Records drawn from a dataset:

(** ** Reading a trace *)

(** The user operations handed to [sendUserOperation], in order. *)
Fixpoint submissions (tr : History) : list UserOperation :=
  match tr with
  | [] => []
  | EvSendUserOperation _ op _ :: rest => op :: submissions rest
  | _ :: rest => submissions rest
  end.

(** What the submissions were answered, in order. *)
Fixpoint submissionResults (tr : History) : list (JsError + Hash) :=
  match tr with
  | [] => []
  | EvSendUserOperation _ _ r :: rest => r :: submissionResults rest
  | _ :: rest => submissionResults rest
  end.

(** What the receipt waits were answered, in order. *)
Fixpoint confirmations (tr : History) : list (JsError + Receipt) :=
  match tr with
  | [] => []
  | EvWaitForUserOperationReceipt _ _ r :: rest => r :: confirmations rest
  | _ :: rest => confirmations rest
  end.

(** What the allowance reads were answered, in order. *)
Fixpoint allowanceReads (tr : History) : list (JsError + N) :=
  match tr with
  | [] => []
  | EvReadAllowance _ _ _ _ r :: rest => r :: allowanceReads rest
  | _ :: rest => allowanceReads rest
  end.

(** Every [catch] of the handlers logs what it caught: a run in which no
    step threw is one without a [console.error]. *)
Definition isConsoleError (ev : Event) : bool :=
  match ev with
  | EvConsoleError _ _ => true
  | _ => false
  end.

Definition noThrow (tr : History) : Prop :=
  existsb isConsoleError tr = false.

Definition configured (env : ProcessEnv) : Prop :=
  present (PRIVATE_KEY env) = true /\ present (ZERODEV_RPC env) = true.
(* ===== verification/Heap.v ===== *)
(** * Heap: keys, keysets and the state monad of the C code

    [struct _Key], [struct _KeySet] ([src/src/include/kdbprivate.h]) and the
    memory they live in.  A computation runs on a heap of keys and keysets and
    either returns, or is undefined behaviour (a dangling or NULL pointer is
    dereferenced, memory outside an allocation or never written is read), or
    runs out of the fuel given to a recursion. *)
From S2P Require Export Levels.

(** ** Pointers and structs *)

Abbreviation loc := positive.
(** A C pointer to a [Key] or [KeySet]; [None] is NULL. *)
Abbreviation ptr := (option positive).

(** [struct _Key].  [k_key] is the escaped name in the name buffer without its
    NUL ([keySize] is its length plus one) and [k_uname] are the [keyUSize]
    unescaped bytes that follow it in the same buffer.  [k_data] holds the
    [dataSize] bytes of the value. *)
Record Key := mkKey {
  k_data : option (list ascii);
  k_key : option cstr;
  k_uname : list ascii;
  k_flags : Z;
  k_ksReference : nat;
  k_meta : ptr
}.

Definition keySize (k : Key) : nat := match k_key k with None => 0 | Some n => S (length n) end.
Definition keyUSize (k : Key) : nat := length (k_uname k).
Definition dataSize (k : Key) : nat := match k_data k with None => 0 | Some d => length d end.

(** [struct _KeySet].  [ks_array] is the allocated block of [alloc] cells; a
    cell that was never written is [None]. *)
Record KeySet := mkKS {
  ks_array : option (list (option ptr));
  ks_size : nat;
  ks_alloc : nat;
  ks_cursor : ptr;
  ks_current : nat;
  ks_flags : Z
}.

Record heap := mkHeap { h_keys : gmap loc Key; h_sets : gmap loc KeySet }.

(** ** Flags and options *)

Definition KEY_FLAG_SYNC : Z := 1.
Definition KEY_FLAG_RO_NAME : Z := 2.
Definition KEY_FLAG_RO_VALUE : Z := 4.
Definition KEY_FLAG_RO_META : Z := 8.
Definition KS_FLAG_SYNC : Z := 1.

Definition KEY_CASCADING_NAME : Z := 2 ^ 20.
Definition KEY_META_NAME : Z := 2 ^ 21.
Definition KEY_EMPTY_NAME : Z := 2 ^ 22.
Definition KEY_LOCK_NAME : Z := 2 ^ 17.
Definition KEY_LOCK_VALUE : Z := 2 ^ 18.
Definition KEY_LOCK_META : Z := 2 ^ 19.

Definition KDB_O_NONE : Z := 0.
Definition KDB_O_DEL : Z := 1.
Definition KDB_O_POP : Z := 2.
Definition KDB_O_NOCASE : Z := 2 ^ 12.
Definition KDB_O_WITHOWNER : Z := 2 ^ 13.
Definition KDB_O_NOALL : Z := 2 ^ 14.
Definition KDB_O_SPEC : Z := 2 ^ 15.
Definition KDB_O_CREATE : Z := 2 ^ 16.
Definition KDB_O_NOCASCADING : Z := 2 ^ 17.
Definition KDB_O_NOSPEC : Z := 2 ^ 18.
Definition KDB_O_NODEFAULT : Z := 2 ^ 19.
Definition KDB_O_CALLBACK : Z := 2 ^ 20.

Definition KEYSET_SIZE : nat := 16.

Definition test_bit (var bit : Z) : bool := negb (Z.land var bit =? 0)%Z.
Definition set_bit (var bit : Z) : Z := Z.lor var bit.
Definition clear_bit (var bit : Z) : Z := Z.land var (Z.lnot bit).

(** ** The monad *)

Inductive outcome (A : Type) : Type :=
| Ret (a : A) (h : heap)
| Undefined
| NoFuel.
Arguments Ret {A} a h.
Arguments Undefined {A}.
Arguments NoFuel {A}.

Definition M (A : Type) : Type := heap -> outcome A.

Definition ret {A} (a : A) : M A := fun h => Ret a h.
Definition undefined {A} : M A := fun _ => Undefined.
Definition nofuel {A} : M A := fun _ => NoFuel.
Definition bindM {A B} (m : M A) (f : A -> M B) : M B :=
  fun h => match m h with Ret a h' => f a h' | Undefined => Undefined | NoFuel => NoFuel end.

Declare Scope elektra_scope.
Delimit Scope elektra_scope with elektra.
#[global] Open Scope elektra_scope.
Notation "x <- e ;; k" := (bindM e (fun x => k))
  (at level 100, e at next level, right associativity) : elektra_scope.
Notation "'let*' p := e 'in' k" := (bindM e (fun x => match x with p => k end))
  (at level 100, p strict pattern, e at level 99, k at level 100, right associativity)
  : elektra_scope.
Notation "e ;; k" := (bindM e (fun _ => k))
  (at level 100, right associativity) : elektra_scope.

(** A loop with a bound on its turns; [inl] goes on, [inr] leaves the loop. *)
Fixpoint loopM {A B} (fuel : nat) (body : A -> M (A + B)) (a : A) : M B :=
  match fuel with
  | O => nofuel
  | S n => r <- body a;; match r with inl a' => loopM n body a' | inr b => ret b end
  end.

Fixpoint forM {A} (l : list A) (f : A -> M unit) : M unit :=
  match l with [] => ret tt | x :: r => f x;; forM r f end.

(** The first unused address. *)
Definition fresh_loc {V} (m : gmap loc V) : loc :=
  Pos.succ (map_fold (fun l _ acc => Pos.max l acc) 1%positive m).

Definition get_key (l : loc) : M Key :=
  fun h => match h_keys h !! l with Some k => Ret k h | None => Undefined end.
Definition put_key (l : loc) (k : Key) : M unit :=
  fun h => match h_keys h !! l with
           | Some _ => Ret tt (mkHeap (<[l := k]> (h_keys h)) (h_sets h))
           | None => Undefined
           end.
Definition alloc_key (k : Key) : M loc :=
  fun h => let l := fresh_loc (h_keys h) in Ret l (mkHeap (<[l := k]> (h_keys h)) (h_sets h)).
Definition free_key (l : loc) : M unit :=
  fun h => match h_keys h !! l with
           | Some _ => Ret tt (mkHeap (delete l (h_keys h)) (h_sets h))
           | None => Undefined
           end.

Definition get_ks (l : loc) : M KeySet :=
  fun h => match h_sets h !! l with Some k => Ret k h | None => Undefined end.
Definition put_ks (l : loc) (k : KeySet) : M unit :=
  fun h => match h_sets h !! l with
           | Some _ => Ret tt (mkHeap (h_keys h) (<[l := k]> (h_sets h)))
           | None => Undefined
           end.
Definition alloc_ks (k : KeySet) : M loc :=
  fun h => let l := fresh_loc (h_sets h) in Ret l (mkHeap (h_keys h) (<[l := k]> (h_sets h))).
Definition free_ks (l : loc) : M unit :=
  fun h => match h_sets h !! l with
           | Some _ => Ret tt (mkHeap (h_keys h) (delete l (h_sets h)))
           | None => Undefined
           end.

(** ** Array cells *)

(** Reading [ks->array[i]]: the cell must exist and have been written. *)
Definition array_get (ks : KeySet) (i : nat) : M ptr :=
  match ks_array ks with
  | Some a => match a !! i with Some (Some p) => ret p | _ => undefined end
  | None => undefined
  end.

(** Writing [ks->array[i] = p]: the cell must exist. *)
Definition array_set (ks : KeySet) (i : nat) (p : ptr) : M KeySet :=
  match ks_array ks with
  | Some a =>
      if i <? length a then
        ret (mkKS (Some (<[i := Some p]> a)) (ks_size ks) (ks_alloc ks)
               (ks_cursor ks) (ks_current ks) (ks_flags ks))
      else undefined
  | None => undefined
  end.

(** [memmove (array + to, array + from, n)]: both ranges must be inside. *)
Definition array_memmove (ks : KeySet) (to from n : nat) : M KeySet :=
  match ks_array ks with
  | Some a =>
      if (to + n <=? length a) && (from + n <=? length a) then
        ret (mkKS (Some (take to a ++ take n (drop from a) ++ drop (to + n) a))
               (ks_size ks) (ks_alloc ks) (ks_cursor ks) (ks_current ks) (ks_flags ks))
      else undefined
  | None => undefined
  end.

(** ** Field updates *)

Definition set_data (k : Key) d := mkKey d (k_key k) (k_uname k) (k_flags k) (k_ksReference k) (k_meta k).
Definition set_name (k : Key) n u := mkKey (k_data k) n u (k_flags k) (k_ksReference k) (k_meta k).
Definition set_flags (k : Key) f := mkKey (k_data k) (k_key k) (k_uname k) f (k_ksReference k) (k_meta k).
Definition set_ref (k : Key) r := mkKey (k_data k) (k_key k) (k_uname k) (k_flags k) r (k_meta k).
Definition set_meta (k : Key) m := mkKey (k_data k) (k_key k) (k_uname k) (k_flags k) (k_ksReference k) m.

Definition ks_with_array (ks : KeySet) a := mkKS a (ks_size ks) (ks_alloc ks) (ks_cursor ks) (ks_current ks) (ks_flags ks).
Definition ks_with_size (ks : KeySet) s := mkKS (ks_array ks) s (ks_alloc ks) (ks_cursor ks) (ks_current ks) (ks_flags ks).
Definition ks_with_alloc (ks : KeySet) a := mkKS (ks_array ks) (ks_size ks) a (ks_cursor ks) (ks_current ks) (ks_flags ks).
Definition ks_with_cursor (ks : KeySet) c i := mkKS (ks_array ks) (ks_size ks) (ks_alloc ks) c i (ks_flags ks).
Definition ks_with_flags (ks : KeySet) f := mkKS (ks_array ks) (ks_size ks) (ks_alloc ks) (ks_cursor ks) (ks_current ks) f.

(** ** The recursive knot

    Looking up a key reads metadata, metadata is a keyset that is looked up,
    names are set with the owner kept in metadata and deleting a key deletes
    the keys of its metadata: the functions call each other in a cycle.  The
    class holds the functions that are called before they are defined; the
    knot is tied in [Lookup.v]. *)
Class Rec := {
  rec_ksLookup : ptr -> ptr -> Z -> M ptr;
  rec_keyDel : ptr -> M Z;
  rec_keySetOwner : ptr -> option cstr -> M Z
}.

▶ **Prompt**
Retype the records above, but only those lines that fall between the line containing "Definition KEY_LOCK_NAME : Z := 2 ^ 17." and the line containing "Definition KDB_O_WITHOWNER : Z := 2 ^ 13.", with both of those lines included, exactly as written.

▶ **Result**
Definition KEY_LOCK_NAME : Z := 2 ^ 17.
Definition KEY_LOCK_VALUE : Z := 2 ^ 18.
Definition KEY_LOCK_META : Z := 2 ^ 19.

Definition KDB_O_NONE : Z := 0.
Definition KDB_O_DEL : Z := 1.
Definition KDB_O_POP : Z := 2.
Definition KDB_O_NOCASE : Z := 2 ^ 12.
Definition KDB_O_WITHOWNER : Z := 2 ^ 13.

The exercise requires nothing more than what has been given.